Je me risque jusqu’à la chère maison. Les rues sont plus tranquilles.

Daumerie, notre régisseur, est admirable de calme. Il veut que, même au milieu de cette tourmente, nous continuions à répéter. C’est tragique.

Pourvu que les bolcheviks nous laissent jouer!

Jusqu’ici ils n’ont pas montré, vis-à-vis de la troupe française, des sentiments hostiles. Au contraire. Mais quelque jour ne trouveront-ils pas qu’il y a trop de «bourgeois» parmi ces spectateurs?

Et puis, vraiment, on ne se sent guère l’esprit à jouer des fictions au théâtre, lorsqu’une tragédie pareille se déroule réellement à côté, souvent même sous nos yeux.

Il y a des moments où je me dis qu’il faut regarder le danger bien en face et pas avec cette sorte de désinvolture que nous nous efforçons d’avoir sous prétexte d’énergie, sous prétexte d’attitude crâne, bien française.

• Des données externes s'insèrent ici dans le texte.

(** * cbfs: reading a coreboot file system out of physical memory

    A shallow embedding of [main] of [cbfs.c] (3mdeb/flashtools) and of the
    C library calls it makes, followed by the properties of the header
    locator, of the file-table walk and of the command line handling. *)

From Stdlib Require Import ZArith List String Ascii Bool Lia.
From Stdlib Require Import Strings.Byte.
Import ListNotations.
Local Open Scope Z_scope.

(** ** Machine integers

    [uint32_t] and [uint64_t] values are integers with the wrap-around
    written out. *)

Definition u32 (x : Z) : Z := x mod 2 ^ 32.
Definition u64 (x : Z) : Z := x mod 2 ^ 64.

(** Conversion of a 32-bit pattern to [int32_t]. *)
Definition s32 (x : Z) : Z := if x <? 2 ^ 31 then x else x - 2 ^ 32.

(** [~x] on a [uint32_t]. *)
Definition not32 (x : Z) : Z := u32 (Z.lnot x).

Definition byte_val (b : byte) : Z := Z.of_N (Byte.to_N b).

(** ** Byte order *)

Inductive endianness : Type := LittleEndian | BigEndian.

Fixpoint le_int (bs : list byte) : Z :=
  match bs with
  | [] => 0
  | b :: bs' => Z.lor (byte_val b) (Z.shiftl (le_int bs') 8)
  end.

Definition be_int (bs : list byte) : Z := le_int (rev bs).

(** What a load of an integer object holding the bytes [bs] yields on the
    host. *)
Definition native_int (host : endianness) (bs : list byte) : Z :=
  match host with
  | LittleEndian => le_int bs
  | BigEndian => be_int bs
  end.

Definition bswap32 (x : Z) : Z :=
  Z.lor (Z.lor (Z.shiftl (Z.land x 255) 24)
               (Z.shiftl (Z.land x 65280) 8))
        (Z.lor (Z.land (Z.shiftr x 8) 65280)
               (Z.land (Z.shiftr x 24) 255)).

(** [ntohl] of <arpa/inet.h>: the identity on a big-endian host, a byte swap
    on a little-endian one. *)
Definition ntohl (host : endianness) (x : Z) : Z :=
  match host with
  | LittleEndian => bswap32 x
  | BigEndian => x
  end.

(** ** C strings

    Memory is a list of bytes; a pointer into it is the suffix that starts at
    the pointed byte.  A read that runs off the end of the list is a read
    outside the object and is reported as [None]. *)

Definition is_nul (b : byte) : bool := Byte.eqb b x00.

(** The bytes of the NUL-terminated string at [s], as [printf("%s")] reads
    them. *)
Fixpoint c_string (s : list byte) : option (list byte) :=
  match s with
  | [] => None
  | c :: s' =>
      if is_nul c then Some []
      else match c_string s' with
           | Some r => Some (c :: r)
           | None => None
           end
  end.

(** [strncmp(s1, s2, n)]: [s1] is read from memory, [s2] is a C string given
    by its bytes (the end of the list is its terminator).  At most [n] bytes
    are compared and the comparison stops after a NUL. *)
Fixpoint strncmp (s1 s2 : list byte) (n : Z) : option Z :=
  if n <=? 0 then Some 0
  else
    match s1 with
    | [] => None
    | c1 :: s1' =>
        match s2 with
        | [] => Some (byte_val c1)
        | c2 :: s2' =>
            if byte_val c1 =? byte_val c2
            then if is_nul c1 then Some 0 else strncmp s1' s2' (n - 1)
            else Some (byte_val c1 - byte_val c2)
        end
    end.

Definition isspace (c : ascii) : bool :=
  let n := nat_of_ascii c in
  Nat.eqb n 32 || (Nat.leb 9 n && Nat.leb n 13).

Definition hex_digit (c : ascii) : option Z :=
  let n := Z.of_nat (nat_of_ascii c) in
  if (48 <=? n) && (n <=? 57) then Some (n - 48)
  else if (97 <=? n) && (n <=? 102) then Some (n - 87)
  else if (65 <=? n) && (n <=? 70) then Some (n - 55)
  else None.

Fixpoint skip_space (s : string) : string :=
  match s with
  | String c s' => if isspace c then skip_space s' else s
  | EmptyString => s
  end.

Fixpoint hex_value (s : string) (acc : Z) : Z :=
  match s with
  | String c s' =>
      match hex_digit c with
      | Some d => hex_value s' (acc * 16 + d)
      | None => acc
      end
  | EmptyString => acc
  end.

Definition skip_0x (s : string) : string :=
  match s with
  | String "0" (String "x" s') => s'
  | String "0" (String "X" s') => s'
  | _ => s
  end.

(** [strtoul(s, NULL, 16)] with a 64-bit [unsigned long]: blanks, an optional
    sign, an optional [0x], then hexadecimal digits; a value that does not
    fit is [ULONG_MAX], a negative one is negated modulo [2^64]. *)
Definition strtoul16 (s : string) : Z :=
  let s := skip_space s in
  let '(neg, s) :=
    match s with
    | String "-" s' => (true, s')
    | String "+" s' => (false, s')
    | _ => (false, s)
    end in
  let v := hex_value (skip_0x s) 0 in
  if 2 ^ 64 <=? v then 2 ^ 64 - 1
  else if neg then u64 (- v) else v.

(** ** [getopt_long]

    The call [getopt_long(argc, argv, "h?vlr:t:", long_options, NULL)] as the
    GNU C library performs it with [POSIXLY_CORRECT] unset: operands are
    skipped and gathered after the options, [--] ends the options, a long
    option may be abbreviated to an unambiguous prefix and may carry its
    argument after [=], short options may be clustered.  An unknown option,
    a missing argument and an unwanted argument are reported on the error
    stream and answered with ['?']. *)

Inductive has_arg : Type := no_argument | required_argument.

Definition chr (c : ascii) : Z := Z.of_nat (nat_of_ascii c).

Definition long_options : list (string * has_arg * Z) :=
  [ ("verbose"%string, no_argument, chr "v");
    ("read"%string, required_argument, chr "r");
    ("list"%string, no_argument, chr "l");
    ("type"%string, required_argument, chr "t");
    ("help"%string, no_argument, chr "h") ].

Definition optstring : string := "h?vlr:t:".

(** One answer of [getopt_long]: the value returned, [optarg], and whether
    the library wrote a complaint to the error stream. *)
Record getopt_ret : Type := GetoptRet {
  g_opt : Z;
  g_optarg : option string;
  g_complained : bool
}.

Definition unrecognized : getopt_ret := GetoptRet (chr "?") None true.

(** Looks [c] up in the option string: [Some true] when it takes an
    argument, [Some false] when it does not, [None] when it is no option. *)
Fixpoint short_lookup (spec : string) (c : ascii) : option bool :=
  match spec with
  | EmptyString => None
  | String d spec' =>
      if Ascii.eqb d c then
        if Ascii.eqb c ":" then None
        else match spec' with
             | String ":" _ => Some true
             | _ => Some false
             end
      else short_lookup spec' c
  end.

(** The answers for the cluster of short options [s]; the boolean says
    whether the following element of [argv] was taken as an argument. *)
Fixpoint short_cluster (s : string) (next : option string)
  : list getopt_ret * bool :=
  match s with
  | EmptyString => ([], false)
  | String c s' =>
      match short_lookup optstring c with
      | None =>
          let (r, used) := short_cluster s' next in (unrecognized :: r, used)
      | Some false =>
          let (r, used) := short_cluster s' next in
          (GetoptRet (chr c) None false :: r, used)
      | Some true =>
          match s' with
          | String _ _ => ([GetoptRet (chr c) (Some s') false], false)
          | EmptyString =>
              match next with
              | Some a => ([GetoptRet (chr c) (Some a) false], true)
              | None => ([unrecognized], false)
              end
          end
      end
  end.

(** Splits [name=value] at the first [=]. *)
Fixpoint split_eq (s : string) : string * option string :=
  match s with
  | EmptyString => (EmptyString, None)
  | String c s' =>
      if Ascii.eqb c "=" then (EmptyString, Some s')
      else let (n, v) := split_eq s' in (String c n, v)
  end.

(** The long option meant by [name]: an exact match, else the only option
    that [name] is a prefix of. *)
Definition long_lookup (name : string) : option (has_arg * Z) :=
  match filter (fun o => String.eqb (fst (fst o)) name) long_options with
  | o :: _ => Some (snd (fst o), snd o)
  | [] =>
      match filter (fun o => String.prefix name (fst (fst o))) long_options with
      | [o] => Some (snd (fst o), snd o)
      | _ => None
      end
  end.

Ce serait terrible de se faire assassiner bêtement par une de ces brutes. Il y a des précautions indispensables qu’il serait insensé de ne pas prendre.

Il faut passer le plus inaperçu possible.

Plus que jamais je ne sortirai qu’avec un vieux chapeau, un manteau de drap très sombre dont je rentre à l’intérieur le col de fourrure. Tant pis si j’ai froid aux oreilles.